Ex-Husband’s Regret by Evelyn M.M Novel

Score 9.9
Status: Ongoing Author: Artist: Released: 11/21/2023 Native Language: English
Ex-Husband’s Regret” by Evelyn M.M is a novel that explores the remorse and reflection of a former spouse, delving into the complexities of past relationships, their impact on one’s life, and the desire for reconciliation or closure.   Ex-Husband’s Regret” is a poignant novel by Evelyn M.M that delves into the emotional turmoil of a divorced man, grappling with the aftermath of a failed marriage. Through intricate storytelling, it explores his regrets, introspection, and longing for a chance to make amends.
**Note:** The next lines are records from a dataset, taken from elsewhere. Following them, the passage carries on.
(** [by_bytes x]: prove a boolean equation in the byte [x] by evaluation. *)
Ltac by_bytes x :=
  match goal with
  | H : byte_ok x |- ?l = ?r :> Z =>
      apply Z.eqb_eq; revert x H;
      refine (byte_forall _ _); vm_compute; reflexivity
  | H : byte_ok x |- ?l = ?r :> bool =>
      apply eqb_prop; revert x H;
      refine (byte_forall _ _); vm_compute; reflexivity
  end.

(** Bit 8 of a byte. *)
Lemma byte_bit8 x : byte_ok x -> (Z.land x 128 =? 0) = (x <? 128).
Proof. intros H. by_bytes x. Qed.

(** A [char] of the value of an octet. *)
Lemma s8_byte c : byte_ok c -> s8 c = if c <? 128 then c else c - 256.
Proof. intros H. by_bytes c. Qed.

(** Joining a high part and a low part that do not overlap. *)
Lemma lor_join a k d :
  0 <= k -> 0 <= d < 2 ^ k -> Z.lor (Z.shiftl a k) d = a * 2 ^ k + d.
Proof.
  intros Hk Hd. rewrite <- Z.shiftl_mul_pow2 by done.
  assert (Z.land (Z.shiftl a k) d = 0) as Hdis.
  { apply Z.bits_inj'. intros n Hn. rewrite Z.land_spec, Z.bits_0.
    destruct (Z.ltb_spec n k); [by rewrite Z.shiftl_spec_low|].
    rewrite <- (Z.mod_small d (2 ^ k)) by done.
    rewrite Z.mod_pow2_bits_high by lia. apply andb_false_r. }
  rewrite <- Z.lxor_lor by done. symmetry. by apply Z.add_nocarry_lxor.
Qed.

Lemma land_mask x k : 0 <= k -> Z.land x (2 ^ k - 1) = x mod 2 ^ k.
Proof. intros. rewrite <- Z.land_ones by done. f_equal. by rewrite Z.ones_equiv. Qed.

Lemma land_7F x : Z.land x 127 = x mod 128.
Proof. apply (land_mask x 7). lia. Qed.

Lemma shiftr_7 x : Z.shiftr x 7 = x / 128.
Proof. by rewrite Z.shiftr_div_pow2. Qed.

Lemma shiftr_8 x : Z.shiftr x 8 = x / 256.
Proof. by rewrite Z.shiftr_div_pow2. Qed.

(** ** Base-128 groups

    The identifier octets of a tag and the subidentifiers of an object
    identifier are written as 7-bit groups, most significant first, all but
    the last with bit 8 set. *)

Definition digit_ok (d : Z) : Prop := 0 <= d < 128.
Definition val128 (acc : Z) (ds : list Z) : Z := fold_left (fun a d => a * 128 + d) ds acc.

Fixpoint mark128 (ds : list Z) : list Z :=
  match ds with
  | [] => []
  | [d] => [d]
  | d :: ds => (d + 128) :: mark128 ds
  end.

Lemma val128_ge acc ds : 0 <= acc -> Forall digit_ok ds -> acc <= val128 acc ds.
Proof.
  intros Hacc H. revert acc Hacc.
  induction H as [|d ds Hd _ IH]; intros acc Hacc; simpl; [lia|].
  unfold digit_ok in Hd. specialize (IH (acc * 128 + d)). unfold val128 in *. lia.
Qed.

Lemma mark128_length ds : length (mark128 ds) = length ds.
Proof.
  induction ds as [|d [|d' ds] IH]; [done..|].
  change (mark128 (d :: d' :: ds)) with ((d + 128) :: mark128 (d' :: ds)).
  simpl in *. lia.
Qed.

Lemma mark128_bytes ds : Forall digit_ok ds -> bytes_ok (mark128 ds).
Proof.
  intros H. unfold bytes_ok. induction H as [|d [|d' ds] Hd H IH]; [constructor|..].
  - repeat constructor; unfold digit_ok in Hd; lia.
  - constructor; [unfold byte_ok, digit_ok in *; lia|exact IH].
Qed.

(** ** Text *)

(** A C string literal as its bytes. *)
Definition str (s : string) : list Z :=
  map (fun c => Z.of_N (Ascii.N_of_ascii c)) (String.list_ascii_of_string s).
#[global] Arguments str _%_string.

Definition nl : list Z := [10].

(** Decimal digits of a number, as [printf] writes them. *)
Fixpoint dec_digits (fuel : nat) (n : Z) (acc : list Z) : list Z :=
  match fuel with
  | O => acc
  | S fuel =>
      let acc := (48 + n mod 10) :: acc in
      if n <? 10 then acc else dec_digits fuel (n / 10) acc
  end.

(** [%d] and [%lld]: 20 digits are enough for 64 bits. *)
Definition fmt_d (n : Z) : list Z :=
  if n <? 0 then 45 :: dec_digits 20 (- n) [] else dec_digits 20 n [].

Definition spaces (n : Z) : list Z := repeat 32 (Z.to_nat n).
The narrative navigates the complexities of past relationships, the enduring impact on personal growth, and the profound desire for reconciliation or closure. This heartfelt tale offers readers a deep and relatable insight into the human experience of love, loss, and second chances.   Ex-Husband's Regret by Evelyn M.M Novel Synopsis Ava: Nine years ago I did something terrible. it wasn’t one of my best moments but I saw an opportunity to have the guy I’ve loved since I was a young girl and I took it. Fast forward to years later and I’m tired of living in a loveless marriage. I want to free both of us from a marriage that should never have taken place. They say if you love something…. It was time to let him go. I know he’ll never love me and that I’ll never be his choice. His heart will always belong to Her and despite my sins, I deserve to be loved. Rowan: Nine years ago, I was so in love I could barely see right. I ruined it when I made the worst mistake of my life and in the process I lost the love of my life. I knew I had to step up in my responsibility and so I did, with an unwanted wife. With the wrong woman. Now she has once again flipped my life by divorcing me. To make matters even more complicated, the love of my life is back in town. Now the only question is, who is the right woman? Is it the girl I fell head over heels in love with years ago? or is it my ex wife, the woman I never wanted but had to marry?